Listening: Lecture 8

1 We diagnose cancer with pattern recognition or identify the form of the cancerous cells without molecule test or gene sequencing, etc.

2 Cancer doctors have strived to understand cancer rather than to control it.

3 It disrupts the complex cancer system and reduces its reoccurrence.

4 If we change the environment or the system of the cancer, we can control cancer.

5 It’s collaboration that physicists, mathematicians are brought in to think about cancer.

Lecture 8 A new strategy in the war on cancer

I’m a cancer doctor, and I walked out of my office and walked by the pharmacy in the hospital

three or four years ago, and this was the cover of Fortune magazine sitting in the window of the pharmacy.

And so, as a cancer doctor, you look at this, and you get a little bit downhearted. But when

you start to read the article by Cliff, who himself is a cancer survivor, who was saved by a clinical trial where his parents drove him from New York City to upstate New York to get an experimental therapy for—at the time—Hodgkin’s disease, which saved his life, he makes remarkable points here. And the point of the article was that we have gotten reductionist in our view of biology, in our view of cancer. For the last 50 years, we have focused on treating the individual gene in understanding cancer, not in controlling cancer.

So, this is an astounding table. And this is something that sobers us in our field every day. In

that, obviously, we’ve made remarkable impacts on cardiovascular disease, but look at cancer. The death rate in cancer in over 50 years hasn’t changed. We’ve made small wins in diseases like chronic myelogenous leukemia, where we have a pill that can put 100 percent of people in remission. But in general, we haven’t made an impact at all in the war on cancer.

So, what I’m going to tell you today is a little bit of why I think that’s the case, and then go out

of my comfort zone and tell you where I think it’s going, where a new approach—that we hope to push forward in terms of treating cancer. Because this is wrong.

So, what is cancer, first of all? Well, if one has a mass or an abnormal blood value, you go to

a doctor, they stick a needle in. The way we make the diagnosis today is by pattern recognition: Does it look normal? Does it look abnormal?

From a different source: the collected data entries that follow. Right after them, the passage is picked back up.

(* ===== verification/FairSel.v ===== *)
(** * The fair class: the choice of a CPU (kernel/sched/fair.c, core.c)

    A task that wakes up, is new or calls exec() is given a CPU: near the CPU of
    the waker or the one it ran on last, if they share a domain with
    SD_WAKE_AFFINE, and else the least loaded CPU of the least loaded group of
    the largest domain that balances such tasks, and so on downwards.  What
    select_task_rq_fair() returns may not be allowed; select_task_rq() then takes
    any other CPU.

    The domains, the CPU powers and the averages cpu_load are set up by code that
    is not modelled; they are the record [cpu_topology], one for each CPU.  The
    masks of online CPUs and of the task are in the world. *)

From S2P Require Import Prelude Wait Tasklet Cmgroup Sched CmInv CmTask CmSys EpTree RtRq RtPush RtInv RtBalance.
From S2P Require Import FairRq FairMath FairInv FairStep FairSys FairOrder.
Local Open Scope Z_scope.

Definition SD_LOAD_BALANCE : Z := 1.
Definition SD_WAKE_AFFINE : Z := 32.
Definition SCHED_POWER_SCALE : Z := 1024.
Definition ULONG_MAX : Z := 2 ^ 64 - 1.

(** ** The topology *)

(** struct sched_group: its CPUs and the power of its sgp *)
Record sched_group := SchedGroup {
  group_cpus : gset nat;
  group_power : Z
}.

(** struct sched_domain; the groups are a circular list that starts at [groups] *)
Record sched_domain := SchedDomain {
  groups : list sched_group;
  imbalance_pct : Z;
  wake_idx : Z;
  forkexec_idx : Z;
  sd_flags : Z;
  span_weight : Z;
  sd_span : gset nat
}.
Definition demo_fbase : rtw :=
  RtW {[ 0%nat := demo_rq 950000000 0; 1%nat := demo_rq 950000000 1 ]}
    {[ 0%nat := demo_rt_task 140 0 idle_class {[0%nat]} true; 1%nat := demo_rt_task 140 0 idle_class {[1%nat]} true;
       2%nat := demo_rt_task 120 0 fair_class {[0%nat; 1%nat]} false; 3%nat := demo_rt_task 120 0 fair_class {[0%nat; 1%nat]} false;
       4%nat := demo_rt_task 100 0 fair_class {[0%nat; 1%nat]} false; 5%nat := demo_rt_task 125 0 fair_class {[0%nat; 1%nat]} false ]}
    (RootDomain {[0%nat; 1%nat]} ∅ 0 996147 0) (init_rt_bandwidth 1000000000 950000000)
    {[ 0%nat := MAX_RT_PRIO; 1%nat := MAX_RT_PRIO ]} (Sysctls 1000000 950000 100 true true) {[0%nat; 1%nat]} 0 0
    (kernel_with {[ 0%nat := demo_task 0 true; 1%nat := demo_task 1 true; 2%nat := demo_task 0 false;
                    3%nat := demo_task 0 false; 4%nat := demo_task 0 false; 5%nat := demo_task 0 false ]}).

Definition demo_fw : fw :=
  FairW demo_fbase {[ 0%nat := fresh_fair_rq; 1%nat := fresh_fair_rq ]}
    {[ 0%nat := fresh_entity 0; 1%nat := fresh_entity 0; 2%nat := fresh_entity 0; 3%nat := fresh_entity 0;
       4%nat := fresh_entity (-20); 5%nat := fresh_entity 5 ]} demo_tunables.

Lemma demo_fair_booted : booted_fair demo_fw.
Proof.
  assert (Hd : dom (frs demo_fw) = {[0%nat; 1%nat]}) by (vm_compute; reflexivity).
  assert (H1 : map_Forall (fun t p => exists e x, fes demo_fw !! t = Some e /\ se_on_rq e = false /\ 0 <= weight (se_load e) <= MAX_WEIGHT /\
      tasks (krn (fbase demo_fw)) !! t = Some x /\ tcpu x ∈ dom (frs demo_fw) /\ (class p = fair_class -> on_rq x = false)) (rts (fbase demo_fw))).
  { rewrite Hd. each_entry; try apply map_Forall_empty; eexists _, _; (split; [reflexivity|]); (split; [reflexivity|]); (split; [by vm_compute|]); (split; [reflexivity|]);
      (split; [cbn; set_solver|done]). }
  assert (H2 : map_Forall (fun (t : nat) e => se_on_rq e = false) (fes demo_fw)) by (apply (bool_decide_unpack _); by vm_compute).
  assert (H3 : map_Forall (fun c r => exists p x, rts (fbase demo_fw) !! RtRq.curr r = Some p /\ class p <> fair_class /\
      tasks (krn (fbase demo_fw)) !! RtRq.curr r = Some x /\ tcpu x = c) (rqs (fbase demo_fw))).
  { each_entry; try apply map_Forall_empty; eexists _, _; (split; [reflexivity|]); (split; [done|]); (split; [reflexivity|]); reflexivity. }
  assert (H4 : map_Forall (fun (c : nat) x => x = fresh_fair_rq) (frs demo_fw)) by (each_entry; try apply map_Forall_empty; reflexivity).
  split.
  - rewrite Hd. vm_compute. reflexivity.
  - intros c x Hx. rewrite (H4 c x Hx). by exists zero_cfs_rq.
  - exact H1.
  - exact H2.
  - exact H3.
  - done.
  - apply kernel_with_ok; [|done]. each_entry; try apply map_Forall_empty; done.
Qed.
(** * Denormalisation and cross-linking engine of [scripts/generate-html.ts]

    A shallow embedding of the data pipeline of [generateHTML] (index
    construction, state-name backfill, address-based link inference,
    aggregation, projection) and of the company-sitemap loop of
    [generateSitemaps], followed by the properties proved about them. *)

From Stdlib Require Import String Ascii List Arith Lia DecimalString DecimalNat.
From stdpp Require Import base option list strings.

Open Scope string_scope.

(** ** JavaScript strings and the built-ins the script uses *)

(** [s.split(',')]: always at least one segment; segments are not trimmed. *)
Fixpoint split_comma (s : string) : list string :=
  match s with
  | EmptyString => [ "" ]
  | String c s' =>
      if Ascii.eqb c ","%char then "" :: split_comma s'
      else match split_comma s' with
           | [] => [ String c "" ]
           | seg :: segs => String c seg :: segs
           end
  end.

(** [segs.join(',')], used to characterise [split_comma]. *)
Fixpoint join_comma (segs : list string) : string :=
  match segs with
  | [] => ""
  | [ seg ] => seg
  | seg :: segs' => seg ++ "," ++ join_comma segs'
  end.

(** Whether a character occurs in a string. *)
Fixpoint has_char (c : ascii) (s : string) : bool :=
  match s with
  | EmptyString => false
  | String c' s' => Ascii.eqb c c' || has_char c s'
  end.

(** Truthiness of an optional string property: [undefined] and [""] are
    falsy, every other string is truthy. *)
Definition truthy (o : option string) : bool :=
  match o with
  | Some s => negb (bool_decide (s = ""))
  | None => false
  end.

(** A property is _set_ to [v] when it is truthy and holds [v]; this is what
    the guards [x.f && x.f === v] of the script test. *)
Definition set_to (o : option string) (v : string) : bool :=
  truthy o && bool_decide (o = Some v).

(** [(n || 0)] on an optional count. *)
Definition or_zero (n : option nat) : nat := default 0 n.

(** A template-literal hole [${x}] for an optional string. *)
Definition interpolate (o : option string) : string := default "undefined" o.

(** [String(n)] for a non-negative integer. *)
Definition string_of_nat (n : nat) : string :=
  NilEmpty.string_of_uint (Nat.to_uint n).

(** Instances of the string built-ins on ASCII text, where [toLowerCase] and
    [trim] of JavaScript act as follows. *)
Definition ascii_lower (c : ascii) : ascii :=
  let n := nat_of_ascii c in
  if ((65 <=? n) && (n <=? 90))%nat then ascii_of_nat (n + 32) else c.

Fixpoint ascii_toLowerCase (s : string) : string :=
  match s with
  | EmptyString => EmptyString
  | String c s' => String (ascii_lower c) (ascii_toLowerCase s')
  end.

Definition is_space (c : ascii) : bool :=
  let n := nat_of_ascii c in
  (((9 <=? n) && (n <=? 13)) || (n =? 32))%nat.

Fixpoint trim_start (s : string) : string :=
  match s with
  | EmptyString => EmptyString
  | String c s' => if is_space c then trim_start s' else s
  end.

Fixpoint trim_end (s : string) : string :=
  match s with
  | EmptyString => EmptyString
  | String c s' =>
      match trim_end s' with
      | EmptyString => if is_space c then EmptyString else String c EmptyString
      | t => String c t
      end
  end.

Definition ascii_trim (s : string) : string := trim_end (trim_start s).

(** ** Records loaded from the CSV tables *)

Module BeautySalon.
Record t := mk {
  id : string;
  title : string;
  website : option string;
  telephone : option string;
  address : option string;
  postal_code : option string;
  latitude : option string;
  longitude : option string;
  email : option string;
  opening_hours : option string;
  description : option string;
  service_product : option string;
  reviews : option string;
  average_star : option string;
  city_id : option string;
  city_name : option string;
  state_id : option string;
  state_name : option string;
  category_ids : option string;
  detail_keys : option string;
  detail_values : option string;
  amenity_ids : option string;
  payment_ids : option string;
  images : option string
}.

(** [salon.city_id = i; salon.city_name = n] *)
Definition set_city (s : t) (i n : string) : t :=
  mk (id s) (title s) (website s) (telephone s) (address s) (postal_code s)
     (latitude s) (longitude s) (email s) (opening_hours s) (description s)
     (service_product s) (reviews s) (average_star s)
     (Some i) (Some n) (state_id s) (state_name s)
     (category_ids s) (detail_keys s) (detail_values s) (amenity_ids s)
     (payment_ids s) (images s).

(** [salon.state_id = i; salon.state_name = n] *)
Definition set_state (s : t) (i n : string) : t :=
  mk (id s) (title s) (website s) (telephone s) (address s) (postal_code s)
     (latitude s) (longitude s) (email s) (opening_hours s) (description s)
     (service_product s) (reviews s) (average_star s)
     (city_id s) (city_name s) (Some i) (Some n)
     (category_ids s) (detail_keys s) (detail_values s) (amenity_ids s)
     (payment_ids s) (images s).
End BeautySalon.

So, that pathologist is just like looking at this plastic bottle. This is a normal cell. This is a

cancer cell. That is the state-of-the-art today in diagnosing cancer. There’s no molecular test, there’s no sequencing of genes that was referred to yesterday, there’s no fancy looking at the chromosomes. This is the state-of-the-art and how we do it.

You know, I know very well, as a cancer doctor, I can’t treat advanced cancer. So, as an aside,

I firmly believe in the field of trying to identify cancer early. It is the only way you can start to fight cancer, is by catching it early. We can prevent most cancers. You know, the previous talk alluded to preventing heart disease. We could do the same in cancer. I co-founded a company called Navigenics, where, if you spit into a tube—and we can look look at 35 or 40 genetic markers for disease, all of which are delayable in many of the cancers—you start to identify what you could get, and then we can start to work to prevent them. ’Cause the problem is, when you

have advanced cancer, we can’t do that much today about it, as the statistics allude to.

So, the thing about cancer is that it’s a disease of the aged. Why is it a disease of the aged?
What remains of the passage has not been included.